Paul teaches that there are only two ways to live.  He labels these two ways “flesh” and “Spirit.”  The NRSV translates his word “flesh” as “sinful nature,” and you might guess why.  We tend to use the word “flesh” to refer to our bodies, to physical life in general.  And that’s not what Paul meant.  He meant that everyone lives their lives in the grip of some powerful force.  Your life is in the grip of either a force called “the sinful nature” OR the force called “Spirit.”

So when Paul teaches that there are only two ways to live, he means that your life will be given its shape by one of two powerful forces.  But he also means that these large, powerful forces will bend your life in a particular direction.  So life can only be lived in one of two directions – towards death or towards life and peace.  While there are countless ways to live our lives, there are not countless outcomes to a life.  There is only a mind controlled by sin which leads to death, and a mind controlled by the Spirit which leads to life and peace.

Let’s look at the negative side of Paul’s picture first.  How does a life in the grip of the power of sin lead to death?  Paul gives us two specific characteristics of the life lived in the direction of death:

1.  A life in the grip of sin is hostile to God and and God’s law (v. 7).  The sinful mind does not recognize God as our truest friend, but instead as an enemy.  The sinful mind does not receive God’s love and wisdom as the path toward the most satisfying life.  Rather, it bristles and hisses when God’s love comes near, assuming that God wants to diminish our joy and fulfillment.

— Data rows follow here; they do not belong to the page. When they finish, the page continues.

Lemma computeInactiveRanges_loop_any (s : Z) (data : list Z) :
  forall (l c : Z) (acc : list Range),
    (fold_left (computeInactiveRanges_step (JS.Num s) data)
               (seq 0 (tokenIterations (len data)))
               (JS.Num l, JS.Num c, acc)).2
    = acc ++ extract (decode_from l c (records (with_missing_modifier data)))
                     s.
Proof.
  induction data as [data Hshort | a b c d e rest IH] using list_ind5.
  - intros l c acc.
    destruct data as [|a0 [|b0 [|c0 [|d0 [|e0 ?]]]]];
      [ | | | | | simpl in Hshort; lia];
      match goal with
      | |- context [tokenIterations ?n] =>
          let k := eval vm_compute in (tokenIterations n) in
          change (tokenIterations n) with k
      end;
      match goal with
      | |- context [with_missing_modifier ?x] =>
          let y := eval cbv in (with_missing_modifier x) in
          change (with_missing_modifier x) with y
      end;
      cbn [seq fold_left records decode_from];
      try (by rewrite app_nil_r).
    unfold computeInactiveRanges_step.
    change (load [a0; b0; c0; d0] (5 * Z.of_nat 0)) with (JS.Num a0).
    change (load [a0; b0; c0; d0] (5 * Z.of_nat 0 + 1)) with (JS.Num b0).
    change (load [a0; b0; c0; d0] (5 * Z.of_nat 0 + 2)) with (JS.Num c0).
    change (load [a0; b0; c0; d0] (5 * Z.of_nat 0 + 3)) with (JS.Num d0).
    cbn [JS.add JS.strict_eq JS.loose_eq snd
         deltaLine deltaStartColumn length_ typeCode modifierBits].
    unfold extract. rewrite filter_cons. cbn [abs_typeCode].
    destruct (Z.eqb_spec a0 0);
      (destruct (Z.eqb_spec d0 s);
       [rewrite decide_True by done | rewrite decide_False by done]);
      by rewrite ?app_nil_r.
  - intros l c0 acc.
    rewrite tokenIterations_skip5, with_missing_modifier_skip5.
    cbn [seq fold_left].
    rewrite fold_left_seq_shift.
    rewrite (fold_left_pointwise _
               (computeInactiveRanges_step (JS.Num s) rest))
      by (intros; apply computeInactiveRanges_step_skip5).
    unfold computeInactiveRanges_step at 2.
    change (load (a :: b :: c :: d :: e :: rest) (5 * Z.of_nat 0))
      with (JS.Num a).
    change (load (a :: b :: c :: d :: e :: rest) (5 * Z.of_nat 0 + 1))
      with (JS.Num b).
    change (load (a :: b :: c :: d :: e :: rest) (5 * Z.of_nat 0 + 2))
      with (JS.Num c).
    change (load (a :: b :: c :: d :: e :: rest) (5 * Z.of_nat 0 + 3))
      with (JS.Num d).
    cbn [JS.add JS.strict_eq JS.loose_eq records decode_from
         deltaLine deltaStartColumn length_ typeCode modifierBits].
    unfold extract. rewrite filter_cons. cbn [abs_typeCode].
    destruct (Z.eqb_spec a 0) as [Ha|Ha];
      (destruct (Z.eqb_spec d s) as [Hd|Hd];
       [rewrite decide_True by done | rewrite decide_False by done]);
      rewrite IH; unfold extract; cbn [map];
      by rewrite <- ?app_assoc.
Qed.
(** * Synapse operator charm: main designation, instance map, signing key
      and reconcile

    A shallow embedding of [src/charm.py] (class [SynapseCharm]), the
    properties its specification states about it, and further properties
    of its methods, event handlers and actions.

    Python strings are modelled as [string] (ASCII characters; Juju unit and
    application names are ASCII).  Python dictionaries whose insertion
    order is observable (the instance map) are association lists with the
    in-place update of [d[k] = v]; dictionaries used as plain maps (relation
    data, secret content, files in the workload container) are [gmap]s.
    Methods that mutate the model or raise are functions in a small
    state-and-exception monad that also records the calls made to the
    collaborators of the charm.

    The [ops] library is modelled where its behaviour decides what the
    charm does: it refuses a write to the application data of a relation
    on a unit that is not leader ([RelationDataAccessError]), and reading
    a file the workload does not hold raises [ops.pebble.PathError].
    The charm writes unit names and secret ids to the relation data;
    they are never empty ([ops] removes a key that is set to the empty
    string). *)

From Stdlib Require Import ZArith Ascii String DecimalString List Bool Lia.
From stdpp Require Import base option list gmap strings.

Local Open Scope string_scope.
Local Open Scope list_scope.
Local Open Scope Z_scope.

(** ** Python string operations used by the charm *)

Module PyStr.

(** [c.isdigit()] for one ASCII character. *)
Definition is_digit (c : ascii) : bool :=
  (Ascii.leb "0" c && Ascii.leb c "9")%char.

(** [s.replace(old, new)] for one-character [old] and [new]. *)
Fixpoint replace (old new : ascii) (s : string) : string :=
  match s with
  | EmptyString => EmptyString
  | String c s' =>
      String (if Ascii.eqb c old then new else c) (replace old new s')
  end.

(** [s.split(sep)[0]]: the text before the first [sep], all of [s] when
    there is none. *)
Fixpoint split_head (sep : ascii) (s : string) : string :=
  match s with
  | EmptyString => EmptyString
  | String c s' =>
      if Ascii.eqb c sep then EmptyString else String c (split_head sep s')
  end.

(** [s.rfind(c)]: the index of the last [c] in [s], [-1] when there is
    none. *)
Fixpoint rfind (c : ascii) (s : string) : Z :=
  match s with
  | EmptyString => -1
  | String a s' =>
      let r := rfind c s' in
      if 0 <=? r then r + 1 else if Ascii.eqb a c then 0 else -1
  end.

Fixpoint drop (n : nat) (s : string) : string :=
  match n, s with
  | O, _ => s
  | S n', EmptyString => EmptyString
  | S n', String _ s' => drop n' s'
  end.

(** [s[b:]], with Python's treatment of a negative [b]. *)
Definition slice_from (b : Z) (s : string) : string :=
  let len := Z.of_nat (String.length s) in
  let start := if b <? 0 then Z.max 0 (len + b) else b in
  drop (Z.to_nat start) s.

(** The longest prefix of decimal digits: what [\d+] consumes. *)
Fixpoint take_digits (s : string) : string :=
  match s with
  | EmptyString => EmptyString
  | String c s' =>
      if is_digit c then String c (take_digits s') else EmptyString
  end.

    2.  A life in the grip of sin cannot please God (v. 8).  The person living in a way controlled by sin does many things that appear perfectly good and healthy.  In many ways, the person controlled by sin has a life indistinguishable from a spiritual person.  And yet this life lacks gratitude, failing to acknowledge God as the giver of all gifts.  This life lacks humility, constantly comparing and competing against others, instead of seeing all others as God’s equally loved children.  This life lacks peace, always worried about performing, achieving, succeeding.

But here’s the good news of our reading today: that’s not you!  That’s maybe who you used to be.  But that’s not you anymore.  If you belong to Jesus Christ, then you have been given the Spirit.  You are living in the Spirit.  Your “mind” is controlled by the Spirit.  God’s Spirit is now the controlling, directing power of your life.

Your life, lived under the control of the Spirit, moves in the direction of life and peace (v. 6).  It is characterized by friendship with God and it delights in God’s law (v. 7).  It is a life that pleases God in its ordinariness, its gratitude, humility and peace (v. 8).

This means that we live by a new desire.  If Christ is in you, then God has given Christ’s Spirit to be the inward energy and the controlling desire of your life. 

I’m not trying to convince you to do anything different.  I’m simply declaring that God has already shifted the basic force of your life by giving you the Spirit.  And I’m inviting you to find that new life and peace within yourself.  To locate and live by that new desire. 

So often, preachers do what parents, teachers, bosses and coaches often do.  We tell people to “try harder.”  Things aren’t working?  Try harder.  But that message would be a mistake as a response to our reading today.  In this text, God does not invite us to try harder.  We are not urged to “try” at all.  We are invited, instead, to relax.  Relax down into the wonderful news that you have already received God’s Spirit.  You are a person with a new desire.  Yours is a mind controlled by God’s Spirit.